* [Excerpted records]:
(** One pass of the outer loop writes row [i]. *)
Lemma coefficient_row_spec i (constraints : list (vnl_real_npolynomial F)) c A :
  constraints !! i = Some c → poly_wf c →
  has_dims 10 20 A → i < 10 →
  coefficient_row i constraints A
  = Some (<[i := fmap (found_coeff c) monomials]> A).
Proof.
  intros Hc Hwf Hd Hi. unfold coefficient_row. rewrite Hc; simpl.
  rewrite (foldM_pure _ (λ A' jm, put i jm.1 (found_coeff c jm.2) A')).
  2:{ intros [j [[x_p y_p] z_p]] A' _. by rewrite get_coeff_found. }
  f_equal.
  destruct (lookup_lt_is_Some_2 A i) as [row Hrow]; [rewrite (proj1 Hd); lia|].
  apply (foldl_put_row (found_coeff c) i monomials 0 [] row); [done..|].
  by rewrite (has_dims_lookup _ _ _ _ _ Hd Hrow).
Qed.

(** The matrix [A] of [compute_groebner_basis]: entry (i, j) is what
    [get_coeff] returns for constraint i and monomial j. *)
Lemma coefficient_matrix_spec (constraints : list (vnl_real_npolynomial F)) :
  10 ≤ length constraints → Forall poly_wf (take 10 constraints) →
  ∃ A, coefficient_matrix constraints = Some A ∧ has_dims 10 20 A ∧
       ∀ i j c x_p y_p z_p,
         i < 10 → constraints !! i = Some c →
         monomials !! j = Some (x_p, y_p, z_p) →
         get A i j = get_coeff c x_p y_p z_p.
Proof.
  intros Hlen Hwf. unfold coefficient_matrix.
  destruct (for_loop_invariant
    (λ k A, has_dims 10 20 A ∧
            ∀ i c, i < k → constraints !! i = Some c →
                   A !! i = Some (fmap (found_coeff c) monomials))
    0 10 (λ i A, coefficient_row i constraints A)
    (vnl_matrix_new 10 20 (s_of_Z 0))) as (A & HA & Hd & Hrows).
  - lia.
  - split; [apply has_dims_new|]. intros; lia.
  - intros k A' Hk [Hd IH].
    destruct (lookup_lt_is_Some_2 constraints k) as [c Hc]; [lia|].
    assert (Hcwf : poly_wf c).
    { eapply (proj1 (Forall_lookup _ _) Hwf k).
      rewrite lookup_take_lt by lia. done. }
    exists (<[k := fmap (found_coeff c) monomials]> A'). split.
    + apply coefficient_row_spec; [done..|lia].
    + split; [by apply has_dims_insert|].
      intros i c' Hi Hc'. destruct (decide (i = k)) as [->|Hne].
      * rewrite list_lookup_insert_eq by (rewrite (proj1 Hd); lia). congruence.
      * rewrite list_lookup_insert_ne by done. apply IH; [lia|done].
  - exists A. split; [done|]. split; [done|].
    intros i j c x_p y_p z_p Hi Hc Hm. unfold get.
    rewrite (Hrows i c Hi Hc). cbn -[monomials].
    rewrite list_lookup_fmap, Hm. cbn.
    rewrite get_coeff_found; [done|].
    eapply (proj1 (Forall_lookup _ _) Hwf i). by rewrite lookup_take_lt by lia.
Qed.

(** C9: when no stored term of [p] has the exponents (x_p, y_p, z_p) in its
    first three variables, [get_coeff] returns -1 (the fall-through
    [return -1], not 0); consequently the 10x20 matrix built by
    [compute_groebner_basis] holds -1 at row i, column j whenever monomial j
    is absent from the stored terms of constraint i. *)
Theorem get_coeff_absent_minus_one p x_p y_p z_p :
  int_exponent x_p → int_exponent y_p → int_exponent z_p →
  poly_wf p → ¬ stores_term p x_p y_p z_p →
  get_coeff p x_p y_p z_p = Some (s_of_Z (-1)) ∧
  ∀ (constraints : list (vnl_real_npolynomial F)) i j,
    10 ≤ length constraints → Forall poly_wf (take 10 constraints) →
    i < 10 → constraints !! i = Some p →
    monomials !! j = Some (x_p, y_p, z_p) →
    ∃ A, coefficient_matrix constraints = Some A ∧
         get A i j = Some (s_of_Z (-1)).
Proof.
  intros Hx Hy Hz Hwf Habs.
  assert (Hget := get_coeff_absent p x_p y_p z_p Hx Hy Hz Hwf Habs).
  split; [done|].
  intros constraints i j Hlen Hall Hi Hp Hm.
  destruct (coefficient_matrix_spec constraints Hlen Hall) as (A & HA & _ & Hent).
  exists A. split; [done|]. by rewrite (Hent i j p x_p y_p z_p Hi Hp Hm).
Qed.
End CoefficientLookup.

(** ** S1: the nullspace basis *)

Section Nullspace.
Context {F : Type} `{VnlPoly F} `{!VnlAlgo F}.
Variable this : @vpgl_em_compute_5_point F.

* [Aim of the task]: An exact copy is required of each line from the one containing "Section Nullspace." through the last line of the material, and of no other line.

* [Result of the exercise]:
Section Nullspace.
Context {F : Type} `{VnlPoly F} `{!VnlAlgo F}.
Variable this : @vpgl_em_compute_5_point F.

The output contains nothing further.